Les modifications qui sont intervenues au cours de son examen visent à préciser, à sécuriser et à compléter l’article 1er. Ainsi, d’un dispositif qui s’attaquait, dès l’origine, à la gratuité des frais de livraison, pratiquée par certains grands acteurs de la vente en ligne de livres, nous sommes passés à un texte supprimant l’avantage consistant à appliquer systématiquement la remise légale de 5 % sur le prix unique du livre. Grâce à Mme la rapporteur, nous examinons aujourd’hui un texte qui interdit aux acteurs de la vente en ligne d’appliquer simultanément ces deux avantages, lesquels, associés à la situation déjà déséquilibrée de ce marché, confèrent une position plus que dominante à un site internet qu’il est inutile de citer, puisque tout le monde le connaît bien…
En effet, si je parle « des » grands acteurs de la vente en ligne de livres, nous savons tous qu’il y en a surtout un, qui détient 70 % des parts de ce marché. Ce grand groupe américain, dont les visées ne sont nullement philanthropiques, a décidé d’utiliser ou plutôt de contourner notre législation pour en tirer un avantage commercial incontestable. Mais faut-il rappeler que ce géant du numérique, comme la plupart des autres groupes de ce secteur, utilise sciemment l’ensemble des règles nationales et internationales, notamment en matière fiscale, à des fins d’optimisation ? « Optimisation », en voilà un beau mot pour désigner une réalité dont la frontière avec la fraude est souvent très poreuse ! Les membres de la commission des finances, dont je fais partie, ont souvent à traiter de ces problèmes. Ce comportement choque, à juste titre. Ne tombons pas pour autant dans un excès de stigmatisation, qui consisterait à voir tous les grands groupes de l’économie numérique comme une menace.
L’un des principaux enjeux de ces prochaines années sera l’adaptation de notre fiscalité au numérique, mais c’est un autre débat.
Le numérique est aussi et avant tout une chance, y compris en matière de démocratisation culturelle. Il permet de démultiplier l’accès à la culture. Pour certains de nos concitoyens, les sites de ventes en ligne de livres sont parfois le seul moyen d’accéder à certains ouvrages. C’est vrai pour les Français de l’étranger – nos collègues qui les représentent l’ont rappelé en première lecture –, comme pour d’autres catégories de la population. Par exemple, pour les populations isolées des zones rurales ou les personnes qui, en raison de leur état de santé, ne peuvent se déplacer, pouvoir commander sur internet une multitude de références et les recevoir à domicile constitue un véritable progrès.
Pour autant, il est vrai que les grands acteurs du numérique associent souvent des pratiques commerciales agressives et une utilisation contestable de la législation afin de s’arroger, à terme, une position dominante, pour ne pas dire monopolistique, au détriment de tous.

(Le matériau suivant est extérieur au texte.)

(** * flights-mcp-server: the query, filter/sort and formatting pipeline

    A shallow embedding of [src/flights.py].  The four tools
    ([get_general_flights_info], [get_cheapest_flights], [get_best_flights],
    [get_time_filtered_flights]), the helper [format_flight_info] and the
    two Playwright set-up helpers ([ensure_playwright_browsers],
    [check_playwright_setup]) are translated function by function.  What
    they use of Python itself
    ([str.split], [float], [sorted], [datetime.strptime], slicing, exceptions)
    is modelled first.

    Conventions.
    - A Python [str] is a [string]; each [ascii] stands for one code point
      below 256, so the model covers the Latin-1 strings.
    - A Python [int] is a [Z].
    - A Python [float] is a [PyFloat.t]: NaN, the two infinities, or a finite
      binary64 value x kept as the integer x * 2^1074.
    - What is raised carries the text [str(e)] and is told apart by class
      as far as the handlers of the tools do: [httpx.RequestError],
      [ValueError], any other [Exception], and what is derived from
      [BaseException] only, which the handlers let through.
    - The fast_flights library is used in two steps: [FlightData],
      [Passengers] and [create_filter] build the filter of a request, or
      raise; [get_flights_from_filter], followed by [asdict], asks the
      backend, which answers by a payload or by an exception. *)

From Stdlib Require Import String Ascii List ZArith Lia Bool.
From Stdlib Require Import Permutation Sorted DecimalString.
Import ListNotations.
Local Open Scope string_scope.
Local Open Scope Z_scope.

(* ================================================================== *)
(** ** Python strings *)

Module PyStr.

(** [str.isspace] for one code point below 256: TAB..CR, FS..US, SPACE,
    NEL (0x85) and NBSP (0xA0). *)
Definition isspace (c : ascii) : bool :=
  let n := Z.of_nat (nat_of_ascii c) in
  ((9 <=? n) && (n <=? 13)) || ((28 <=? n) && (n <=? 32))
  || (n =? 133) || (n =? 160).

Definition is_empty (s : string) : bool :=
  match s with EmptyString => true | String _ _ => false end.

(** The scan behind [s.split()]: [cur] is the token being read. *)
Fixpoint split_from (cur s : string) : list string :=
  match s with
  | EmptyString => if is_empty cur then [] else [cur]
  | String c s' =>
      if isspace c
      then (if is_empty cur then split_from EmptyString s'
            else cur :: split_from EmptyString s')
      else split_from (cur ++ String c EmptyString) s'
  end.

(** [s.split()]: the maximal runs of non-whitespace, none of them empty. *)
Definition split (s : string) : list string := split_from EmptyString s.

(** The scan behind [s.split(sep)] for a one-character separator. *)
Fixpoint split_on_from (sep : ascii) (cur s : string) : list string :=
  match s with
  | EmptyString => [cur]
  | String c s' =>
      if Ascii.eqb c sep then cur :: split_on_from sep EmptyString s'
      else split_on_from sep (cur ++ String c EmptyString) s'
  end.

(** [s.split(sep)]: every occurrence of [sep] separates, empty fields are
    kept, and the result is never empty. *)
Definition split_on (sep : ascii) (s : string) : list string :=
  split_on_from sep EmptyString s.

(** [sep.join(l)]. *)
Fixpoint join (sep : string) (l : list string) : string :=
  match l with
  | [] => EmptyString
  | [x] => x
  | x :: l' => x ++ sep ++ join sep l'
  end.

(** [s.rstrip(ch)] for a one-character set. *)
Fixpoint rstrip (ch : ascii) (s : string) : string :=
  match s with
  | EmptyString => EmptyString
  | String c s' =>
      match rstrip ch s' with
      | EmptyString =>
          if Ascii.eqb c ch then EmptyString else String c EmptyString
      | r => String c r
      end
  end.

(** [s.endswith(suf)]. *)
Definition endswith (s suf : string) : bool :=
  (String.length suf <=? String.length s)%nat
  && String.eqb
       (substring (String.length s - String.length suf) (String.length suf) s)
       suf.

(** [s.endswith((a, b, c))]: a tuple of suffixes. *)
Definition endswith_any (s : string) (sufs : list string) : bool :=
  existsb (endswith s) sufs.

(** [needle in hay]: [needle] starts at some position of [hay]. *)
Fixpoint find_in (needle hay : string) : bool :=
  String.prefix needle hay
  || match hay with
     | EmptyString => false
     | String _ hay' => find_in needle hay'
     end.

(** [s[:n]]. *)
Definition take (n : nat) (s : string) : string := substring 0 n s.

(** [s.replace(ch, '')] for a one-character [ch]. *)
Fixpoint remove_char (ch : ascii) (s : string) : string :=
  match s with
  | EmptyString => EmptyString
  | String c s' =>
      if Ascii.eqb c ch then remove_char ch s' else String c (remove_char ch s')
  end.

(** [str(n)] for an [int]. *)
Definition str_of_int (n : Z) : string := NilZero.string_of_int (Z.to_int n).

Definition hex_digit (n : Z) : ascii :=
  ascii_of_nat (Z.to_nat (if n <? 10 then 48 + n else 87 + n)).

(** Is the code point printed as it is by [repr]?  Below 256 the
    non-printable ones are the controls 0..31 and 127..159, NBSP and the
    soft hyphen. *)
Definition isprintable (c : ascii) : bool :=
  let n := Z.of_nat (nat_of_ascii c) in
  negb ((n <? 32) || ((127 <=? n) && (n <=? 160)) || (n =? 173)).

Definition contains (ch : ascii) (s : string) : bool :=
  existsb (Ascii.eqb ch) (list_ascii_of_string s).

Definition backslash : ascii := ascii_of_nat 92.
Definition squote : ascii := ascii_of_nat 39.
Definition dquote : ascii := ascii_of_nat 34.

Definition repr_char (quote c : ascii) : string :=
  let n := Z.of_nat (nat_of_ascii c) in
  let esc (x : ascii) := String backslash (String x EmptyString) in
  if Ascii.eqb c quote || Ascii.eqb c backslash then esc c
  else if n =? 9 then esc "t"%char
  else if n =? 10 then esc "n"%char
  else if n =? 13 then esc "r"%char
  else if isprintable c then String c EmptyString
  else String backslash
         (String "x"%char
            (String (hex_digit (n / 16))
               (String (hex_digit (n mod 16)) EmptyString))).

Fixpoint repr_body (quote : ascii) (s : string) : string :=
  match s with
  | EmptyString => EmptyString
  | String c s' => repr_char quote c ++ repr_body quote s'
  end.

(** [repr(s)]: single quotes, unless [s] has a single quote and no double
    quote. *)
Definition repr (s : string) : string :=
  let quote : ascii :=
    if contains squote s && negb (contains dquote s) then dquote else squote in
  String quote (repr_body quote s ++ String quote EmptyString).

End PyStr.

(* ================================================================== *)
(** ** Exceptions *)

(** What can be raised, in the classes the handlers of the tools tell
    apart, each with the text of [str(e)]: [httpx.RequestError],
    [ValueError], every other class derived from [Exception], and the
    classes that are derived from [BaseException] without being derived
    from [Exception] ([asyncio.CancelledError], [KeyboardInterrupt],
    [SystemExit], [GeneratorExit]), told apart by the name of the class.
    No [except] clause of the tools catches one of the last. *)
Inductive exn : Type :=
| RequestError (detail : string)
| ValueError (detail : string)
| OtherError (detail : string)
| BaseException (class_name detail : string).

(** [isinstance(e, Exception)]. *)
Definition is_exception (e : exn) : bool :=
  match e with
  | BaseException _ _ => false
  | _ => true
  end.

Inductive result (A : Type) : Type :=
| Ok (a : A)
| Raise (e : exn).
Arguments Ok {A} a.
Arguments Raise {A} e.

Definition rbind {A B : Type} (r : result A) (k : A -> result B) : result B :=
  match r with
  | Ok a => k a
  | Raise e => Raise e
  end.

(** [[f(x) for x in l]], stopping at the first exception. *)
Fixpoint rmap {A B : Type} (f : A -> result B) (l : list A) : result (list B) :=
  match l with
  | [] => Ok []
  | x :: l' => rbind (f x) (fun y => rbind (rmap f l') (fun ys => Ok (y :: ys)))
  end.

(** [IndexError] of an out-of-range list subscript. *)
Definition IndexError : exn := OtherError "list index out of range".

(** [l[i]] for a constant index [i >= 0]. *)
Definition subscript {A : Type} (l : list A) (i : nat) : result A :=
  match nth_error l i with
  | Some x => Ok x
  | None => Raise IndexError
  end.

(* ================================================================== *)
(** ** [datetime.strptime(s, '%I:%M %p').time()] *)

Module PyTime.

(** A naive [datetime.time]; seconds and microseconds are always zero
    here. *)
Record time : Type := mkTime { hour : Z; minute : Z }.

(** [a < b] and [a >= b] on [datetime.time]: the order of the pairs
    (hour, minute). *)
Definition ltb (a b : time) : bool :=
  (hour a <? hour b) || ((hour a =? hour b) && (minute a <? minute b)).
Definition geb (a b : time) : bool := negb (ltb a b).

Definition digit (c : ascii) : option Z :=
  let n := Z.of_nat (nat_of_ascii c) in
  if (48 <=? n) && (n <=? 57) then Some (n - 48) else None.

Definition in_range (lo hi : Z) (c : ascii) : option Z :=
  match digit c with
  | Some d => if (lo <=? d) && (d <=? hi) then Some d else None
  | None => None
  end.

(** The format is compiled to the regular expression
      (?P<I>1[0-2]|0[1-9]|[1-9]):(?P<M>[0-5]\d|\d)\s+(?P<p>am|pm)
    matched at the start of the string, ignoring case.  Each piece below
    lists the ways it can match a prefix, in the order the matcher tries
    them, with the rest of the string. *)
Definition alts_I (s : string) : list (Z * string) :=
  match s with
  | String a r =>
      (match r with
       | String b r' =>
           (match in_range 1 1 a, in_range 0 2 b with
            | Some _, Some d => [(10 + d, r')]
            | _, _ => []
            end)
           ++
           (match in_range 0 0 a, in_range 1 9 b with
            | Some _, Some d => [(d, r')]
            | _, _ => []
            end)
       | EmptyString => []
       end)
      ++
      (match in_range 1 9 a with
       | Some d => [(d, r)]
       | None => []
       end)
  | EmptyString => []
  end.

Definition alts_M (s : string) : list (Z * string) :=
  match s with
  | String a r =>
      (match r with
       | String b r' =>
           (match in_range 0 5 a, digit b with
            | Some d1, Some d2 => [(10 * d1 + d2, r')]
            | _, _ => []
            end)
       | EmptyString => []
       end)
      ++
      (match digit a with
       | Some d => [(d, r)]
       | None => []
       end)
  | EmptyString => []
  end.

Definition lit (c : ascii) (s : string) : list string :=
  match s with
  | String a r => if Ascii.eqb a c then [r] else []
  | EmptyString => []
  end.

(** [\s+], greedy: the longest run first. *)
Fixpoint alts_spaces (s : string) : list string :=
  match s with
  | String a r => if PyStr.isspace a then alts_spaces r ++ [r] else []
  | EmptyString => []
  end.

Definition lower (c : ascii) : ascii :=
  let n := nat_of_ascii c in
  if ((65 <=? n) && (n <=? 90))%nat then ascii_of_nat (n + 32) else c.

(** [am|pm]: [false] for am, [true] for pm. *)
Definition alts_p (s : string) : list (bool * string) :=
  match s with
  | String a (String b r) =>
      if Ascii.eqb (lower b) "m"
      then (if Ascii.eqb (lower a) "a" then [(false, r)] else [])
           ++ (if Ascii.eqb (lower a) "p" then [(true, r)] else [])
      else []
  | _ => []
  end.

C’est dans la lutte contre de telles pratiques que réside tout l’intérêt de cette proposition de loi.
Les membres du groupe du RDSE sont extrêmement attachés à la préservation d’un réseau dense de librairies sur l’ensemble du territoire, qui est l’une des richesses de notre pays. Aujourd’hui, les libraires sont démunis face aux pratiques des acteurs de la vente en ligne, qui peuvent se permettre de vendre des livres à perte en « se rattrapant » sur d’autres secteurs. Ils ne peuvent pas jouer à armes égales avec ces plateformes capables de proposer des millions de références, immédiatement disponibles, et d’offrir une remise systématique de 5 % ainsi que la gratuité des frais de port.
Cette proposition de loi apporte une réponse, certes insuffisante et peut-être incomplète, aux difficultés des librairies indépendantes, mais elle constitue avant tout un signal fort en direction de ces géants du numérique sans foi ni loi pour qu’ils cessent de contourner impunément notre législation dans le seul but de maximiser leurs profits. C’est pourquoi, convaincus que les institutions européennes ne pourront que nous donner raison, l’ensemble des membres de mon groupe la soutiendront sans hésitation. (Applaudissements sur les travées du groupe écologiste, ainsi que sur certaines travées du groupe socialiste.)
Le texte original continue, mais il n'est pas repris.